In the present study, higher MMP-9 levels were associated with a higher prevalence of PTE after brain injury. Moreover, the occurrence of PTE correlated with the lesion area after injury. We suggest that the extent of structural and physiological changes in brain circuitry that occur after injury contribute to epileptogenesis. Notably, structural and functional changes that occur within the dentate gyrus and CA1 field of the hippocampus (mossy fiber sprouting, CA1 degeneration) have been strongly and functionally implicated in different animal models of epilepsy [40,41,42,43]. One unresolved issue is whether these changes are related to increases in MMP-9 levels in the hippocampus that are induced by different stimuli, such as TBI. Only 10% of mice developed spontaneous seizures upon TBI, which may be related to the findings in the hippocampus, in which individual differences in MMP-9 levels reflected high heterogeneity in the injured animal group. Importantly, the number of animals that develop spontaneous recurring seizures in this model strongly depends on the strain. Approximately 20% of CD-1 mice develop seizures after TBI [44], whereas only approximately 10% of C57BL/6J mice develop seizures weeks after brain trauma [28].

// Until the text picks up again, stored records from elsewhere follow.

(* ===== verification/BillingModel.v ===== *)
(** * Package [internal/billing]: data and input validation

    The records, statuses and errors of [model.go], and the normalisation and
    key functions of [service.go], [payment.go] and [liability.go]. *)

From stdpp Require Import base gmap strings list.
From Stdlib Require Import ZArith Lia Ascii String.
From S2P Require Import Prelude GoLib Usage Pricing.

Module Billing.
Import Usage.

(** ** Statuses and entry types *)
Definition ReservationNone : string := "none".
Definition ReservationReserved : string := "reserved".
Definition ReservationSettlementPending : string := "settlement_pending".
Definition ReservationSettled : string := "settled".
Definition ReservationReleased : string := "released".

Definition SettlementPending : string := "pending".
Definition SettlementSettled : string := "settled".
Definition SettlementFailed : string := "failed".
Definition SettlementReconcileNeeded : string := "reconcile_needed".

Definition EntryReservation : string := "reservation".
Definition EntryUsageCharge : string := "usage_charge".
Definition EntryRelease : string := "release".
Definition EntryRecharge : string := "recharge".
Definition EntryRefund : string := "refund".
Definition EntryAdjustment : string := "adjustment".
Definition EntryAdminAdjustment : string := "admin_adjustment".
Definition EntryGrant : string := "grant".
Definition EntryBonus : string := "bonus".
Definition EntryExpiration : string := "expiration".
Definition EntryPaymentRefundHold : string := "payment_refund_hold".
Definition EntryPaymentReversal : string := "payment_reversal".
Definition EntryPaymentRefundRelease : string := "payment_refund_release".
Definition EntryPaymentLiability : string := "payment_liability".

Definition one_of (value : string) (l : list string) : bool := existsb (String.eqb value) l.

Definition validReservationStatus (value : string) : bool :=
  one_of value [ReservationReserved; ReservationSettlementPending; ReservationSettled;
                ReservationReleased].
Definition validSettlementStatus (value : string) : bool :=
  one_of value [SettlementPending; SettlementSettled; SettlementFailed;
                SettlementReconcileNeeded].
Definition validEntryType (value : string) : bool :=
  one_of value
    [EntryReservation; EntryUsageCharge; EntryRelease; EntryRecharge; EntryRefund;
     EntryAdjustment; EntryAdminAdjustment; EntryGrant; EntryBonus; EntryExpiration;
     EntryPaymentRefundHold; EntryPaymentReversal; EntryPaymentRefundRelease;
     EntryPaymentLiability].

(** ** Errors: the sentinel errors, and what the package passes on. *)
Inductive error :=
| ErrInvalidInput | ErrWalletNotFound | ErrWalletFrozen | ErrInsufficientFunds
| ErrBudgetExceeded | ErrReservationNotFound | ErrReservationConflict
| ErrSettlementPending | ErrSettlementConflict | ErrCurrencyMismatch
| ErrBalanceOverflow | ErrPriceMissing
| EDatabase (e : sqlerr)       (* an error of pgx, wrapped or as it is *)
| EGenerateID                  (* uuid.NewV7 failed *)
| EAudit.                      (* audit.Insert rejected the event *)

(** ** Rows *)
Record Wallet := {
  w_ID : uuid;
  w_UserID : uuid;
  w_Currency : string;
  w_Available : Z;
  w_Reserved : Z;
  w_Status : string;
  w_FinancialHold : bool;
  w_Version : Z;
  w_CreatedAt : time;
  w_UpdatedAt : time
}.

Record LiabilityInput := {
  li_UserID : uuid;
  li_Currency : string;
  li_LiabilityType : string;
  li_ReferenceType : string;
  li_ReferenceID : string;
  li_AmountMinor : Z
}.

Record Liability := {
  l_ID : uuid;
  l_WalletID : uuid;
  l_LiabilityType : string;
  l_ReferenceType : string;
  l_ReferenceID : string;
  l_Principal : Z;
  l_Recovered : Z;
  l_Currency : string;
  l_Status : string;
  l_RecoveryLedgerID : option uuid;
  l_CreatedAt : time;
  l_UpdatedAt : time
}.

Record LedgerEntry := {
  le_ID : uuid;
  le_WalletID : uuid;
  le_EntryType : string;
  le_AmountMinor : Z;
  le_AvailableDelta : Z;
  le_ReservedDelta : Z;
  le_AvailableAfter : Z;
  le_ReservedAfter : Z;
  le_Currency : string;
  le_ReferenceType : string;
  le_ReferenceID : string;
  le_IdempotencyKey : string;
  le_UsageEventID : option uuid;
  le_OperatorUserID : option uuid;
  le_Source : string;
  le_CreatedAt : time
}.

In a large number of TBI patients, MMP-9 levels increase, which is directly related to physiological inflammatory and repair processes that occur in the injured area and surrounding brain structures. In approximately 20% of TBI patients, MMP-9 levels exceed the threshold of physiological repair, and TBI-induced reorganization becomes excessive, leading to irreversible changes and aberrant rewiring that are the basis of epileptogenesis. Future studies should investigate whether early interventions to lower post-injury MMP-9 levels can prevent pathophysiological processes and reduce the risk of developing epilepsy.